ACME will start with three business services: IT Services, Manufacturing, and Sales.

Service Graph

In addition to simply creating services, ACME wants to make use of PagerDuty’s service graph. Service Graph allows PagerDuty users to create relationships among the various services in a PagerDuty account. Users with a service graph configuration can more easily determine the potential impact of an incident on a backend service by seeing what other services might be affected.

The combination of business and technical services into a service graph will give ACME’s executive team a visual representation of the health of their services at any given time, via the status page.

To create the relationships among services in PagerDuty, the services are linked via dependencies. These are configured via Terraform with the pagerduty_service_dependency resource. Each dependency resource must contain a dependent_service and a supporting_service.

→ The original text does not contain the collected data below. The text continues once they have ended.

Lemma network_view_done c c' : network_view c' = network_view c → networks_done c → networks_done c'.
Proof.
  unfold network_view, networks_done, provisioned_network, GetNetworkStatus, networks_of.
  by intros [= -> -> _].
Qed.
Lemma routers_view_done c c' : routers_view c' = routers_view c → routers_done c → routers_done c'.
Proof.
  unfold routers_view, routers_done, router_view, iface_entry, GetRouterStatus, routers_of.
  by intros [= -> -> _].
Qed.
Lemma lb_view_done c c' : lb_view c' = lb_view c → lb_done c → lb_done c'.
Proof. unfold lb_view, lb_done. by intros [= -> -> -> -> -> _]. Qed.
Lemma floating_view_done c c' : floating_view c' = floating_view c → fip_done c → fip_done c'.
Proof. unfold floating_view, fip_done. by intros [= -> -> _]. Qed.

Lemma IsTrue_setCondition_ne t t' st rs msg c :
  t ≠ t' → IsTrue (setCondition t' st rs msg c) t = IsTrue c t.
Proof. intros Ht. unfold IsTrue. by rewrite conditionOf_set_ne. Qed.

Ltac ignores :=
  repeat split; intros ?; intros;
  unfold network_view, routers_view, lb_view, floating_view;
  rewrite ?IsTrue_setCondition_ne by done; reflexivity.

(** Nothing after the four stages changes the views. *)
Lemma finish_view {B} (f : CloudscaleCluster → B) ip c :
  ignores_condition f ReadyCondition →
  (∀ ep c, f (upd_spec (set_CloudscaleClusterSpec_ControlPlaneEndpoint ep) c) = f c) →
  (∀ v c, f (upd_status (set_CloudscaleClusterStatus_Initialization v) c) = f c) →
  f (setReadyCondition (setProvisioned (withEndpoint ip c))) = f c.
Proof.
  intros Hr He Hi. unfold setReadyCondition. rewrite readyFrom_spec_status by done.
  unfold setProvisioned. rewrite Hi. unfold withEndpoint. by case_bool_decide.
Qed.

Lemma routers_keep_networks sc : respects (keeps network_view) (reconcileRouters sc).
Proof. apply reconcileRouters_frame; ignores. Qed.
Lemma lb_keeps sc :
  respects (keeps network_view) (reconcileLoadBalancer sc) ∧
  respects (keeps routers_view) (reconcileLoadBalancer sc).
Proof. split; apply reconcileLoadBalancer_frame; ignores. Qed.
Lemma fip_keeps sc :
  respects (keeps network_view) (reconcileFloatingIP sc) ∧
  respects (keeps routers_view) (reconcileFloatingIP sc) ∧
  respects (keeps lb_view) (reconcileFloatingIP sc).
Proof. split_and!; apply reconcileFloatingIP_frame; ignores. Qed.
Lemma finish_views ip c :
  let c' := setReadyCondition (setProvisioned (withEndpoint ip c)) in
  network_view c' = network_view c ∧ routers_view c' = routers_view c ∧
  lb_view c' = lb_view c ∧ floating_view c' = floating_view c.
Proof. split_and!; apply finish_view; ignores. Qed.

The dependent service is one that consumes or makes use of a supporting service in some way and could be impacted if the supporting service experiences an incident.

ACME is connecting a number of technical services to their business services for better visibility. For example, the Sales business service depends on the CRM service, and if there is an incident on CRM, everyone on the Sales team could be impacted:

resource "pagerduty_service_dependency" "sales_to_crm" {
  dependency {
    dependent_service {
      id = pagerduty_business_service.Sales.id
        type = pagerduty_business_service.Sales.type
      }
    supporting_service {
      id = pagerduty_service.service_CRM.id
        type = pagerduty_service.service_CRM.type
    }
  }
}

When ACME’s users view the service graph in the web UI, they’ll be able to tell at a glance if there are incidents on any technical services impacting the business services.

Integrations

PagerDuty Integrations allow PagerDuty services to receive information from outside of PagerDuty. This information can be alerts from monitoring systems, build systems, physical hardware and facilities, or any number of other sources. PagerDuty can receive alerts from over 700 sources using published integrations, and teams can create their own integrations if one isn’t available for their system. The incoming data can be sent via HTTPS or even via email!

ACME’s mainframe system is able to send email when it encounters a problem. This is problematic for the IT Operations team, since no one wants to have to monitor their email constantly. Fortunately, the mainframe can be configured to send its error messages to a PagerDuty integration via email. These alerts will be ingested by PagerDuty and routed to the Mainframe service so the correct team can be notified of a problem.

Service integrations are configured using the pagerduty_service_integration Terraform resource. Once the integration is created, a new email address will be configured in the mainframe’s alerting setup, and new alerts will be sent to PagerDuty.

The configuration requires a few pieces. The integration must have a name, type set to “generic_email_inbound_integration”, integration_email that includes the full PagerDuty account subdomain, and service that will receive the alerts:

resource "pagerduty_service_integration" "mainframe_email" {
    name              = "MainFrame Email"
    type              = "generic_email_inbound_integration"
    integration_email = "mainframe@pdt-toddfather.pagerduty.com" #integration_email should end with account domain
    service           = pagerduty_service.service_mainframe.id
    email_incident_creation = "use_rules"
    email_filter_mode       = "and-rules-email"
    email_filter {
        body_mode        = "always"
        body_regex       = null
        subject_mode     = "match"
        subject_regex    = "(CRITICAL*)"
    }
}

This configuration also has option email_filter rules that will help ACME manage the messages sent by the mainframe.

Other Components

In the future, ACME may want to expand the capabilities of their PagerDuty account by adding integrations for their chat software, building some incident workflows or event orchestrations, and trying out some automation actions.